When I got the news yesterday – and it was an astounding, outrageous, joyous piece of news to get, believe me – I couldn’t even read the piece that was selected. I just remembered it as being very painful to write but ultimately becoming a call for my own action to overcome a hearing disability that had been beating me to shit for years. The essay is Blindsided.

It is probably the truest essay I have ever written and perhaps the one of which I am most proud. That BlogHer picked this one is gratifying on the deepest level. I just read it again and it made me cry. Thank God I don’t have to read it at the BlogHer event in New York City in July. I just have to go, get my award and pose for pictures along with a lot of younger, funnier, and edgier people.

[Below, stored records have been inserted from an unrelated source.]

(** [read_response] on bytes laid out as a frame tests, in this order, the
    destination (unless the broadcast identifier is expected), the command
    (when one is expected), the checksum, and whether the opcode is a
    [Command].  A destination mismatch is raised with only the four header
    bytes consumed; otherwise the whole frame is consumed. *)
Theorem read_response_checks_in_order (servo_id : Z)
  (command : option Command) (d op c : Z) (payload rest : list Z)
  (r : Serial) (n : nat) (out warns : list string) (gid : option Z) :
  let body := d :: (Z.of_nat (length payload) + 3) :: op :: payload in
  let world_with := fun buf =>
    mkWorld (Some (set_in_buffer r buf)) n out warns gid in
  read_response servo_id command
    (world_with ([0x55; 0x55] ++ body ++ [c] ++ rest))
  = if negb (servo_id =? SERVO_BRODCAST) && negb (d =? servo_id)
    then (Raise (RuntimeError "Invalid response servo ID"),
          world_with (op :: payload ++ [c] ++ rest))
    else if match command with
            | Some cmd => negb (op =? Command_value cmd)
            | None => false
            end
    then (Raise (RuntimeError "Invalid response command"), world_with rest)
    else if negb (c =? checksum body)
    then (Raise (RuntimeError "Invalid response checksum"), world_with rest)
    else (rbind (Command_of_value op) (fun cmd => Ok (cmd, payload)),
          world_with rest).
Proof. apply read_response_decides. Qed.

(** ** The theorems above at concrete inputs *)

Lemma scalar_getters_reply_witness :
  get_pos 1 (replied SERVO_POS_READ [0xF4; 0x01] [0x55])
  = (Ok 500, asked 1 SERVO_POS_READ [0x55]).
Proof.
  apply (scalar_getters_reply get_pos SERVO_POS_READ 1 1 [0xF4; 0x01] [0x55]
           usb_port 1 [] [] None).
  - right. right. right. left. reflexivity.
  - lia.
  - reflexivity.
  - right. reflexivity.
Defined.

Lemma pair_getters_reply_witness :
  get_vin_limit 1 (replied SERVO_VIN_LIMIT_READ [0x94; 0x11; 0xE0; 0x2E] [])
  = (Ok (4500, 12000), asked 1 SERVO_VIN_LIMIT_READ []).
Proof.
  apply (pair_getters_reply get_vin_limit SERVO_VIN_LIMIT_READ 1 1
           0x94 0x11 0xE0 0x2E [] [] usb_port 1 [] [] None).
  - right. left. reflexivity.
  - lia.
  - reflexivity.
  - right. reflexivity.
Defined.

Lemma get_move_time_wait_raises_witness :
  get_move_time 1 true
    (replied SERVO_MOVE_TIME_WAIT_READ [0xF4; 0x01; 0xE8; 0x03] [])
  = (Raise (TypeError "'bytes' object cannot be interpreted as an integer"),
     asked 1 SERVO_MOVE_TIME_WAIT_READ []).
Proof.
  apply (get_move_time_wait_raises 1 1 [0xF4; 0x01; 0xE8; 0x03] [] usb_port
           1 [] [] None); [lia | reflexivity | right; reflexivity].
Defined.

Lemma get_angle_offset_reads_id_witness :
  get_angle_offset 1 (replied SERVO_ID_READ [1] [])
  = (Ok 1, asked 1 SERVO_ID_READ [])
  /\ get_angle_offset 1 (replied SERVO_ANGLE_OFFSET_READ [0x83] [])
     = (Raise (RuntimeError "Invalid response command"),
        asked 1 SERVO_ID_READ []).
Proof.
  split.
  - exact (proj1 (proj2 (get_angle_offset_reads_id 1 1 1 [] usb_port 1 [] []
                           None ltac:(lia) eq_refl (or_intror eq_refl)
                           ltac:(lia)))).
  - exact (proj2 (proj2 (get_angle_offset_reads_id 1 1 0x83 [] usb_port 1 []
                           [] None ltac:(lia) eq_refl (or_intror eq_refl)
                           ltac:(lia)))).
Defined.
(** * A shallow embedding of task1_2.py: the iostat and /proc/meminfo samplers

    The program polls two textual sources, parses them and writes the numbers
    into Prometheus gauges.  This development models

    - the Python string primitives the two parsers use ([str.splitlines],
      [str.split], [str.strip], [in], [str.lower], [re.search] with [\d+],
      [re.sub] with a negated character class, [int]);
    - the gauges as finite maps from label (or metric name) to value, with
      what the client library does on the way: [labels] creates a child at
      0.0, [set] stores [float(value)];
    - the bodies of [collect_iostat_metrics] and [collect_meminfo_metrics]
      as computations in a state-and-exception monad, and the two functions
      themselves as the [try ... except Exception] around those bodies.

    Characters are the code points 0..255 (type [ascii]); a Python [str] is
    a [string].  Logging has no effect on the registry and is left out. *)

From Stdlib Require Import ZArith NArith Ascii String List Bool Lia.
From Stdlib Require Floats.
Import (notations) Floats.PrimFloat.
From stdpp Require Import base option list strings gmap fin_maps.

Local Open Scope Z_scope.

(** ** Python string primitives *)

Module Py.

(** [str.isspace] on one code point below 256: TAB..CR, FS..US, space,
    NEL (0x85) and NBSP (0xA0). *)
Definition isspace (c : ascii) : bool :=
  let n := N_of_ascii c in
  ((9 <=? n) && (n <=? 13) || (28 <=? n) && (n <=? 32)
   || (n =? 133) || (n =? 160))%N.

(** The class [\d] (and [0-9]) below code point 256. *)
Definition isdigit (c : ascii) : bool :=
  let n := N_of_ascii c in ((48 <=? n) && (n <=? 57))%N.
Lemma create_transaction_writes p uid req_body :
  preserves (writes_in [Transactions; Orders; Tagihan])
    (create_transaction p uid req_body).
Proof. unfold create_transaction. writes_steps. Qed.

Lemma create_order_writes p uid req_body :
  preserves (writes_in [Transactions; Orders; Tagihan])
    (create_order p uid req_body).
Proof. unfold create_order. writes_steps. Qed.

Lemma create_writes p req_body :
  preserves (writes_in [Transactions]) (create p req_body).
Proof. unfold create. writes_steps. Qed.

Lemma payment_url_writes p id :
  preserves (writes_in [Transactions]) (payment_url p id).
Proof. unfold payment_url. writes_steps. Qed.

Lemma create_booking_writes now suffix uid req_body :
  preserves (writes_in [Bookings]) (create_booking now suffix uid req_body).
Proof. unfold create_booking. writes_steps. Qed.

Lemma update_booking_status_writes uid id req_body :
  preserves (writes_in [Bookings]) (update_booking_status uid id req_body).
Proof. unfold update_booking_status. writes_steps. Qed.

Lemma preserves_run {A} R (m : js A) w : preserves R m → R w (m w).1.
Proof. intros H. destruct (m w) as [w' out] eqn:E. exact (H _ _ _ E). Qed.
(** * UI5Element: the reactive-component runtime of ui5-webcomponents

    A shallow embedding of [packages/base/src/UI5Element.js] and of the
    animation-mode getter, with the properties of the invalidation core,
    the slot distributor, the property accessors and the class registry.

    JavaScript objects live in a store and are referred to by location, so
    that sharing between the cached default state and the instances is
    visible.  The browser (DOM attributes, event dispatch, the custom
    element registry, timers) and the collaborators that are imported from
    other files are either parameters of a section or appear as entries of
    an effect trace. *)

From stdpp Require Import gmap strings list fin_maps sorting pretty.
From Stdlib Require Import ZArith Lia Ascii.

Local Open Scope string_scope.
Local Open Scope Z_scope.
Local Open Scope list_scope.

(** ** JavaScript values *)

Definition loc := positive.
Bind Scope positive_scope with loc.

(** Numbers are the integers plus [NaN] (what [parseInt] gives on a string
    that is no number); objects, arrays and DOM nodes are references. *)
Inductive value :=
| VUndefined
| VNull
| VBool (b : bool)
| VNum (n : Z)
| VNaN
| VStr (s : string)
| VObj (l : loc)
| VNode (n : loc).

#[global] Instance value_eq_dec : EqDecision value.
Proof. solve_decision. Defined.

(** [a === b]: primitives by value, references by identity, and [NaN] is
    different from itself. *)
Definition strict_eq (a b : value) : bool :=
  match a, b with
  | VNaN, _ | _, VNaN => false
  | _, _ => bool_decide (a = b)
  end.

I will be the one with the biggest smile.

Blindsided

I wasn’t prepared for this. No one told me how to take my personality, my intelligence, my accomplishments, my ambition, my ego and put them all behind a gauzy thick wall that mutes most voices and distorts the sounds of everyday life. The siren could be a whistle or a baby screaming or someone’s worn out rear brakes, I won’t know until the ambulance crosses the street in front of me.

I wasn’t prepared for this. No one told me how to stop the waves of self-pity, the dejectedness I feel when I realize that once again I have missed the point of an important conversation or become the target of loved ones’ exasperation with my having heard them wrong one time too many today. Until death do us part skipped the part about the burden of a disability suffered by the partner who doesn’t have it.

I wasn’t prepared for this. No one told me how to breathe through my hearing loss like the nurse told me to breathe through contractions, how to accept what can’t be changed but not give an inch away too early, how to look at people when they are talking, how to fully concentrate on them, take each word one at a time, see it formed, watch hands showing, illustrating. I have been spoiled by the expectation of casual conversation, the challenge of finding the best argument, winning.

I wasn’t prepared for this. No one told me how to find other ways to be smart, different ways to be competent and capable, strong and steady, and how to resist the magnet of dependency, how to be honest about what I can no longer do well but courageous about what I can still do if I am not afraid, but I am always afraid, in my heart, of failing, of not being the person I was ten years ago or five.

But then I think who am I to think I should have been specially prepared for hearing loss? There are so many people who truly were blindsided by terrible conditions, limbs lost in war, speech lost in strokes, catastrophic blindness, extreme depression, all things coming out of the blue. That’s not what happened to me. My hearing loss crept up on me, a bit at a time, until the lines on the graph headed ever and ever more downward. In my head, a constant sound plays, like water running through a pipe, sometimes there is a humming accompaniment, a secret din. I look at people talking to me and want to say, you have no idea how loud it is in here.

Every day I remember that there are many worse things. I tell myself that it is up to me whether I see myself as broken. It is up to me to handle this in a way that keeps hearing loss from being the cancer that ends my career and hobbles my relationships.

It is my job to be stronger than the thing that is crippling me.